Lemma handler_step_holds r : holds r -> holds (handler_step r).
Proof.
  intros Hr. pose proof Hr as [Hrel Hc Hs]. unfold sizeless_run, code_told in Hs, Hc. unfold handler_step.
  destruct (rn_prog r) as [[u|o k]|] eqn:Hp; [| |done].
  { destruct (mw_Exit_holds 0 (set_prog None r) Hrel) as (H1 & H2 & H3 & H4). split; [done| |].
    - unfold code_told. rewrite H2, H3, H4. cbn. change (rn_code (set_prog None r)) with (rn_code r). rewrite Hc. by destruct (first_exit _).
    - unfold sizeless_run. by rewrite H2. }
  assert (Hcode : exits o = None -> rn_code r = match first_exit (rn_log r) with Some c => Some c | None => exits o end).
  { intros ->. rewrite Hc. by destruct (first_exit _). }
  destruct o as [b|b|n| | |c| | | |].
  - pose proof (pipe_write_flags b (rn_out r)) as [Hw _]. destruct (pipe_write b (rn_out r)) as [p [a|]]; cbn in Hw.
    + apply answered_holds; try done; [|by apply Hcode]. intros H. destruct (Hrel H) as (? & ? & ? & ?). cbn. by rewrite Hw.
    + apply (holds_other r); try done. intros H. destruct (Hrel H) as (? & ? & ? & ?). cbn. by rewrite Hw.
  - pose proof (pipe_write_flags b (rn_err r)) as [Hw _]. destruct (pipe_write b (rn_err r)) as [p [a|]]; cbn in Hw.
    + apply answered_holds; try done; [|by apply Hcode]. intros H. destruct (Hrel H) as (? & ? & ? & ?). cbn. by rewrite Hw.
    + apply (holds_other r); try done. intros H. destruct (Hrel H) as (? & ? & ? & ?). cbn. by rewrite Hw.
  - destruct (pipe_read n (rn_in r)) as [[p a]|] eqn:E; [|done]. destruct (pipe_read_flags _ _ _ _ E) as [_ Hf].
    apply answered_holds; try done; [|by apply Hcode]. intros H. destruct (Hrel H) as (? & ? & ? & ?). cbn. by rewrite Hf.
  - apply answered_holds; try done; [|by apply Hcode]. intros H. by destruct (Hrel H) as (? & ? & ? & ?).
  - apply answered_holds; try done; [|by apply Hcode]. intros H. by destruct (Hrel H) as (? & ? & ? & ?).
  - destruct (mw_Exit_holds c r Hrel) as (H1 & H2 & H3 & H4).
    apply answered_holds; [congruence|done|done|]. rewrite H3, H4, Hc. cbn. by destruct (first_exit _).
  - destruct (mw_Close_holds r Hr) as [H1 H2 H3]. apply answered_holds; try done; unfold mw_Close; destruct (rn_closed r); cbn; try done.
    + by apply Hcode.
    + unfold rn_code, Close in *. destruct (ms_closed _); cbn; by apply Hcode.
  - destruct (canceled (rn_ms r)); [|done]. apply answered_holds; try done. by apply Hcode.
  - apply answered_holds; try done. by apply Hcode.
  - destruct (ms_sizeCh (rn_ms r)) as [|w ch]; [done|]. apply answered_holds; try done. by apply Hcode.
Qed.

(** In a closed session every step of the handler is one of its last. *)
Lemma handler_step_left r : holds r -> rn_closed r = true ->
  rn_closed (handler_step r) = true /\ left_of (handler_step r) = pred (left_of r).
Proof.
  intros [Hrel _ Hs] Hcl. destruct (Hrel Hcl) as (Hwo & Hwe & Hri & Hca). unfold handler_step, left_of at 2.
  unfold sizeless_run in Hs. destruct (rn_prog r) as [[u|o k]|] eqn:Hp; [| |split; [done|]; unfold left_of; by rewrite Hp].
  { rewrite mw_Exit_closed by done. done. }
  destruct o as [b|b|n| | |c| | | |]; cbn [steps_left pred].
  - destruct (pipe_write_done b (rn_out r) Hwo) as (p & a & E). by rewrite E.
  - destruct (pipe_write_done b (rn_err r) Hwe) as (p & a & E). by rewrite E.
  - unfold pipe_read, pipe_done. rewrite Hri, orb_true_r. done.
  - split; [done|]. unfold left_of. cbn. by replace (close_writer (rn_out r)) with (rn_out r) by (unfold close_writer; rewrite <- Hwo; by destruct (rn_out r)).
  - split; [done|]. unfold left_of. cbn. by replace (close_writer (rn_err r)) with (rn_err r) by (unfold close_writer; rewrite <- Hwe; by destruct (rn_err r)).
  - by rewrite mw_Exit_closed.
  - by rewrite mw_Close_closed.
  - by rewrite Hca.
  - by rewrite Hca.
  - by inversion Hs.
Qed.

Lemma holds_sizes r s : same_but_sizes (rn_ms r) s -> holds r -> holds (set_ms s r).
Proof.
  intros (Hcl & Hcd & Hre) Hr. apply (holds_other r); try done. destruct Hr as [Hrel _ _]. unfold released, rn_closed, canceled in *. cbn.
  by rewrite Hcl, Hre.
Qed.

Lemma run_step_holds r e : holds r -> holds (run_step r e).
Proof.
  intros Hr. pose proof (hd_released r Hr) as Hrel. destruct e as [|n|n|b| |cols rows h1 h2|]; cbn [run_step].
  - by apply handler_step_holds.
  - destruct (pipe_read n (rn_out r)) as [[p a]|] eqn:E; [|done]. destruct (pipe_read_flags _ _ _ _ E) as [Hf _].
    apply (holds_other r); try done. intros H. destruct (Hrel H) as (? & ? & ? & ?). cbn. by rewrite Hf.
  - destruct (pipe_read n (rn_err r)) as [[p a]|] eqn:E; [|done]. destruct (pipe_read_flags _ _ _ _ E) as [Hf _].
    apply (holds_other r); try done. intros H. destruct (Hrel H) as (? & ? & ? & ?). cbn. by rewrite Hf.
  - apply (holds_other r); try done. intros H. destruct (Hrel H) as (? & ? & ? & ?). cbn. by rewrite (proj2 (pipe_write_flags _ _)).
  - by apply (holds_other r).
  - apply mw_Resize_keeps; [apply handler_step_holds|intros; by apply holds_sizes|done].
  - by apply mw_Close_holds.
Qed.

Lemma run_holds es r : holds r -> holds (run es r).
Proof. revert r. induction es as [|e es IH]; intros r Hr; [done|]. by apply (IH (run_step r e)), run_step_holds. Qed.

Definition is_turn (e : run_event) : nat := match e with EHandler => 1 | _ => 0 end.

(** The steps of the handler's goroutine in a schedule. *)
Definition turns (es : list run_event) : nat := list_sum (is_turn <$> es).

Lemma run_step_left r e : holds r -> rn_closed r = true ->
  rn_closed (run_step r e) = true /\ (left_of (run_step r e) <= left_of r - is_turn e)%nat.
Proof.
  intros Hr Hcl. destruct (hd_released r Hr Hcl) as (Hwo & Hwe & _ & _). destruct e as [|n|n|b| |cols rows h1 h2|]; cbn [run_step is_turn];
    rewrite ?Nat.sub_0_r.
  - destruct (handler_step_left r Hr Hcl) as [? ->]. split; [done|lia].
  - destruct (pipe_read n (rn_out r)) as [[p a]|] eqn:E; [|done]. by rewrite (pipe_read_done _ _ _ _ Hwo E).
  - destruct (pipe_read n (rn_err r)) as [[p a]|] eqn:E; [|done]. by rewrite (pipe_read_done _ _ _ _ Hwe E).
  - done.
  - done.
  - apply (mw_Resize_keeps (fun r' => holds r' /\ rn_closed r' = true /\ (left_of r' <= left_of r)%nat)); [| |done].
    + intros r' (H1 & H2 & H3). destruct (handler_step_left r' H1 H2) as [H4 H5]. split_and!; [by apply handler_step_holds|done|lia].
    + intros r' s' Hs (H1 & H2 & H3). split_and!; [by apply holds_sizes| |done]. unfold rn_closed. cbn. by rewrite (proj1 Hs).
  - by rewrite mw_Close_closed.
Qed.

Lemma run_left es r : holds r -> rn_closed r = true -> rn_closed (run es r) = true /\ (left_of (run es r) <= left_of r - turns es)%nat.
Proof.
  revert r. induction es as [|e es IH]; intros r Hr Hcl; [cbn; split; [done|lia]|].
  destruct (run_step_left r e Hr Hcl) as [H1 H2]. destruct (IH _ (run_step_holds r e Hr) H1) as [H3 H4].
  split; [done|]. change (run (e :: es) r) with (run es (run_step r e)).
  change (turns (e :: es)) with (is_turn e + turns es)%nat. lia.
Qed.

Lemma left_of_zero r : left_of r = O -> rn_prog r = None.
Proof. unfold left_of. by destruct (rn_prog r) as [[u|o k]|]. Qed.
(** The first authentication of a client at a new proxy, over UDP and TCP. *)
Lemma first_authentication k att ci si cp n1 n2 a conn :
  (att = true \/ cp_clientID cp = ci) -> cp_serverID cp = si -> is_u64 si -> is_u64 (cp_clientID cp) -> cp_serialNumber cp = 1 ->
  length n1 = gcm_nonceSize -> length n2 = gcm_nonceSize ->
  let p := newServerProxy att ci si in
  exists pkt resp, sendAuthPacket k cp (Some n1) = Some pkt /\ isAuthSuccessful k cp resp = (cp, true) /\
    (exists p', readFrom_step k p (Some n2) a pkt = (p', FrontOut None None (Some (resp, a)))) /\
    (exists p', handshake k p (Some n2) conn pkt true = (p', Some resp, true)).
Proof.
  intros Hor Hsv Hsi Hci Hone Hn1 Hn2 p. destruct (sendAuthPacket k cp (Some n1)) as [pkt|] eqn:Hpkt; [|done].
  assert (Hu : is_u64 (cp_serialNumber cp)) by (rewrite Hone; unfold is_u64; lia).
  assert (Ho : openAuthPacket k p pkt = Some (cp_clientID cp, cp_serialNumber cp)) by (by apply (open_client_auth k p cp n1)).
  destruct (sealAuthPacket k p (Some n2) (cp_serialNumber cp)) as [resp|] eqn:Hresp; [|done].
  exists pkt, resp. split_and!; [done| | |].
  - by apply (client_accepts k p cp n2).
  - destruct (readFrom_fresh_auth k p (Some n2) a pkt (cp_clientID cp) (cp_serialNumber cp)) as (p' & -> & _ & _ & _ & _ & Hs);
      [apply newServerProxy_wf|apply new_proxy_unknown|done|by unfold p; rewrite new_proxy_serial, Hone|by intros c ->%new_proxy_client|].
    exists p'. unfold respond. unfold sealAuthPacket in Hresp |- *. by rewrite Hs, Hresp.
  - unfold handshake. rewrite Ho. destruct (getClient p (cp_clientID cp)) as [p1 c] eqn:Hg.
    assert (c = newClientState /\ px_serverID p1 = px_serverID p) as [-> Hs1].
    { unfold getClient in Hg. destruct (px_clients p !! cp_clientID cp) as [x|] eqn:E; [|by injection Hg as <- <-].
      injection Hg as <- <-. split; [by apply new_proxy_client in E|done]. }
    cbn [newClientState cs_closed cs_serialNumber]. rewrite Hone. cbn [Z.leb Z.compare Pos.compare Pos.compare_cont].
    unfold sealAuthPacket in Hresp |- *. cbn [set_client px_serverID]. rewrite Hs1, <- Hone, Hresp. cbn [negb]. by eexists.
Qed.

(** The random numbers of the server's proxy fill their buffers. *)
Definition well_drawn (e : proxy_env) : Prop :=
  Forall draw_ok (pe_clientIDs e) /\ forall b, pe_serverID e = Some b -> length b = 8%nat.

Lemma startServerProxy_Ok e args info k proxy info' :
  startServerProxy NewCipher e args info = Some (Ok (k, proxy, info')) -> well_drawn e -> si_ClientID info = 0 ->
  exists proxyKey clientID serverID,
    NewCipher proxyKey = Some k /\ info' = with_proxy proxyKey clientID serverID (TCP args) info /\ is_u64 serverID /\ is_u64 clientID /\
    proxy = newServerProxy (Attachable args) clientID serverID /\ (Attachable args = false -> clientID <> 0).
Proof.
  intros Hs [Hd Hb] Hz. unfold startServerProxy in Hs. destruct (pe_key e) as [proxyKey|]; [|done].
  destruct (NewCipher proxyKey) as [k'|] eqn:Ek; [|done]. rewrite Hz in Hs.
  destruct (negb (Attachable args) || Socket args) eqn:Eknown.
  - destruct (draw_id (pe_clientIDs e) 0) as [[clientID|]|] eqn:Ed; [|done..]. destruct (pe_serverID e) as [b|]; [|done].
    destruct (draw_id_nonzero _ 0 clientID ltac:(unfold is_u64; lia) Hd Ed) as [Hnz Hu]. injection Hs as <- <- <-.
    exists proxyKey, clientID, (be_get b). split_and!; try done; apply Hu || by apply be_get_u64, Hb.
  - destruct (pe_serverID e) as [b|]; [|done]. injection Hs as <- <- <-.
    exists proxyKey, 0, (be_get b). apply orb_false_iff in Eknown as [Ha%negb_false_iff _].
    split_and!; try done; [by apply be_get_u64, Hb|congruence].
Qed.

(** The transports of a client and its server. *)
Definition transports_fit (e : init_env) (args : tsshdArgs) (t : transport) (info : ServerInfo) : Prop :=
  match t with
  | Kcp _ => newProtoClient info = NewKcp /\
      exists c s, newKcpClient info true (in_now e) = Some c /\ client_crypto e args t = Some s /\ activeKey c = activeKey s /\ activeKey c <> None
  | Quic cfg size => newProtoClient info = NewQuic /\
      exists c, newQuicClient info None = Ok (c, size) /\
        forall m now, Z.max (ke_now (qe_server (in_quic e))) (ke_now (qe_client (in_quic e))) <= now <=
            Z.min (ke_now (qe_server (in_quic e))) (ke_now (qe_client (in_quic e))) + kDay ->
          tls_handshake cfg c m now = true
  end.

(** The description that the server of [initServer] publishes. *)
Lemma initServer_Ok e args srv info infoStr :
  initServer NewCipher e args = Some (Ok (srv, info, infoStr)) -> well_drawn (in_proxy e) -> 0 <= MTU args ->
  exists proxyKey clientID serverID,
    NewCipher proxyKey = Some (sv_key srv) /\ si_ProxyKey info = hex_encode proxyKey /\ si_ClientID info = clientID /\ si_ServerID info = serverID /\
    si_ProxyMode info = (if TCP args then kProxyModeTCP else "")%string /\ is_u64 serverID /\ is_u64 clientID /\
    sv_proxy srv = newServerProxy (Attachable args) clientID serverID /\ (Attachable args = false -> clientID <> 0) /\
    transports_fit e args (sv_transport srv) info /\ json_Unmarshal infoStr = Ok info.
Proof.
  intros Hi Hd Hm. unfold initServer in Hi. destruct (listenOnFreePort _ _ _ _).1 as [|[conns port]]; [done|].
  set (info0 := MkServerInfo _ _ _ _ _ _ _ _ _ _ _ _ _ _) in Hi.
  destruct (startServerProxy NewCipher (in_proxy e) args info0) as [[[[k proxy] info1]|]|] eqn:Hs; [|done..].
  destruct (startServerProxy_Ok _ _ _ _ _ _ Hs Hd eq_refl) as (pk & cid & sid & Hk & -> & Hus & Huc & -> & Hnz).
  exists pk, cid, sid. destruct (KCP args).
  - unfold listenKCP in Hi. destruct (in_pass e) as [pass|] eqn:Ep, (in_salt e) as [salt|] eqn:Es; try done. destruct (in_serve e); [|done].
    destruct (json_Marshal _) as [str|] eqn:Ej; [|done]. injection Hi as <- <- <-.
    split_and!; try done; [|by eapply json_roundtrip].
    split; [done|]. unfold newKcpClient. cbn [with_secret si_Pass si_Salt]. rewrite !DecodeString_encode. unfold client_crypto. rewrite Ep, Es.
    by destruct (Attachable args); eexists _, _.
  - destruct (listenQUIC _ _ _) as [[[cfg size] info2]|] eqn:El; [|done].
    destruct (json_Marshal _) as [str|] eqn:Ej; [|done]. injection Hi as <- <- <-.
    destruct (listenQUIC_Ok _ _ _ _ _ _ El) as (sk & ck & _ & _ & Hsize & _ & Hinfo).
    destruct (quic_handshake_works _ _ _ _ _ _ El eq_refl) as (cl & Hcl & Hh & _).
    split_and!; rewrite ?Hinfo; try done; [|rewrite <- Hinfo; by eapply json_roundtrip].
    rewrite <- Hinfo. split; [by rewrite Hinfo|]. exists cl. split.
    + rewrite Hcl, Hsize. f_equal. f_equal. by apply packet_sizes_agree; [|left].
    + intros m now Hn. apply Hh. split; apply valid_for_a_day; lia.
Qed.

(** C10: a client that is given what a started server has published ends up with the
    server's proxy key and network, its first authentication is answered and the
    answer accepted, whatever address it comes from and whether over UDP or TCP,
    and its transport has the server's secret or is authenticated by it. *)
Theorem published_client_connects e args srv info infoStr o draws :
  initServer NewCipher e args = Some (Ok (srv, info, infoStr)) -> well_drawn (in_proxy e) -> 0 <= MTU args ->
  json_Unmarshal infoStr = Ok (op_info o) -> op_ProxyCommand o = [] ->
  Forall draw_ok draws -> Exists draw_nonzero draws ->
  exists cl, startClientProxy NewCipher splitCommandLine o draws = Some (Ok cl) /\
    cl_key cl = sv_key srv /\ take 3 (cl_net cl) = (if TCP args then bs "tcp" else bs "udp") /\
    (forall n1 n2 a conn, length n1 = gcm_nonceSize -> length n2 = gcm_nonceSize ->
       let cp := renew_serial (cl_proxy cl) in
       exists pkt resp, sendAuthPacket (cl_key cl) cp (Some n1) = Some pkt /\ isAuthSuccessful (cl_key cl) cp resp = (cp, true) /\
         (exists p', readFrom_step (sv_key srv) (sv_proxy srv) (Some n2) a pkt = (p', FrontOut None None (Some (resp, a)))) /\
         (exists p', handshake (sv_key srv) (sv_proxy srv) (Some n2) conn pkt true = (p', Some resp, true))) /\
    transports_fit e args (sv_transport srv) (op_info o).
Proof.
  intros Hi Hd Hm Hu Hcmd Hf Hex.
  destruct (initServer_Ok _ _ _ _ _ Hi Hd Hm) as (pk & cid & sid & Hk & Hpk & Hci & Hsi & Hmode & Hus & Huc & Hpx & Hnz & Ht & Hj).
  rewrite Hj in Hu. assert (op_info o = info) as Ho by congruence. rewrite Ho.
  destruct (draw_id_total draws cid Hf (or_intror Hex)) as [id Hid]. destruct (draw_id_nonzero _ _ _ Huc Hf Hid) as [Hidnz Hidu].
  unfold startClientProxy. rewrite Ho, Hpk, DecodeString_encode, Hk, Hci, Hid, Hcmd, Hsi. rewrite bool_decide_eq_true_2 by done.
  eexists. split; [done|]. cbn [cl_key cl_net cl_proxy]. split_and!; [done| | |]; [..|done].
  - unfold network. rewrite Ho, Hmode. by destruct (TCP args), (op_IPv4 o), (op_IPv6 o).
  - intros n1 n2 a conn Hn1 Hn2. rewrite Hpx. apply first_authentication; try done.
    destruct (Attachable args) eqn:Ea; [by left|right]. cbn [renew_serial cp_clientID].
    destruct draws; cbn [draw_id] in Hid; (destruct (Z.eqb_spec cid 0) as [Hz|_]; [by destruct (Hnz eq_refl)|]); cbn [negb] in Hid; congruence.
Qed.

End Fit.

(** ** Examples *)

Module ToyPki.

(** A certificate in bits. *)
Fixpoint bits (p : positive) : bytes := match p with xI p => "1"%char :: bits p | xO p => "0"%char :: bits p | xH => [] end.

Fixpoint unbits (b : bytes) : positive :=
  match b with [] => xH | c :: b => if bool_decide (c = "1"%char) then xI (unbits b) else xO (unbits b) end.

Lemma unbits_bits p : unbits (bits p) = p.
Proof. induction p as [p IH|p IH|]; simpl; by rewrite ?IH. Qed.

#[export] Instance key_usage_countable : Countable key_usage.
Proof.
  refine (inj_countable' (fun u => match u with ServerAuth => true | ClientAuth => false end) (fun b : bool => if b then ServerAuth else ClientAuth) _).
  by intros [].
Defined.

#[export] Instance certificate_countable : Countable certificate.
Proof.
  refine (inj_countable' (fun c => (ct_public c, ct_DNSNames c, ct_NotBefore c, ct_NotAfter c, ct_ExtKeyUsage c))
            (fun '(p, d, b, a, u) => Certificate p d b a u) _).
  by intros [].
Defined.

#[export] Instance toy_pki : Pki := {
  public k := k;
  sign k m := bits (encode k) ++ m; signed p m s := bool_decide (s = bits (encode p) ++ m);
  cert_PEM c := bits (encode c); key_PEM k := bits (encode k);
  parse_cert b := whole_seconds <$> decode (unbits b); parse_key b := decode (unbits b);
  AddDate t y m d := t + (365 * y + 30 * m + d) * kDay
}.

----------------

Problem: Beginning at the line with "split_and!; try done; [by" and ending at the line with "set (info0 := MkServerInfo", reproduce each line of the data above exactly, and add no other lines.

Result for this exercise:
    split_and!; try done; [by apply be_get_u64, Hb|congruence].
Qed.

(** The transports of a client and its server. *)
Definition transports_fit (e : init_env) (args : tsshdArgs) (t : transport) (info : ServerInfo) : Prop :=
  match t with
  | Kcp _ => newProtoClient info = NewKcp /\
      exists c s, newKcpClient info true (in_now e) = Some c /\ client_crypto e args t = Some s /\ activeKey c = activeKey s /\ activeKey c <> None
  | Quic cfg size => newProtoClient info = NewQuic /\
      exists c, newQuicClient info None = Ok (c, size) /\
        forall m now, Z.max (ke_now (qe_server (in_quic e))) (ke_now (qe_client (in_quic e))) <= now <=
            Z.min (ke_now (qe_server (in_quic e))) (ke_now (qe_client (in_quic e))) + kDay ->
          tls_handshake cfg c m now = true
  end.

(** The description that the server of [initServer] publishes. *)
Lemma initServer_Ok e args srv info infoStr :
  initServer NewCipher e args = Some (Ok (srv, info, infoStr)) -> well_drawn (in_proxy e) -> 0 <= MTU args ->
  exists proxyKey clientID serverID,
    NewCipher proxyKey = Some (sv_key srv) /\ si_ProxyKey info = hex_encode proxyKey /\ si_ClientID info = clientID /\ si_ServerID info = serverID /\
    si_ProxyMode info = (if TCP args then kProxyModeTCP else "")%string /\ is_u64 serverID /\ is_u64 clientID /\
    sv_proxy srv = newServerProxy (Attachable args) clientID serverID /\ (Attachable args = false -> clientID <> 0) /\
    transports_fit e args (sv_transport srv) info /\ json_Unmarshal infoStr = Ok info.
Proof.
  intros Hi Hd Hm. unfold initServer in Hi. destruct (listenOnFreePort _ _ _ _).1 as [|[conns port]]; [done|].
  set (info0 := MkServerInfo _ _ _ _ _ _ _ _ _ _ _ _ _ _) in Hi.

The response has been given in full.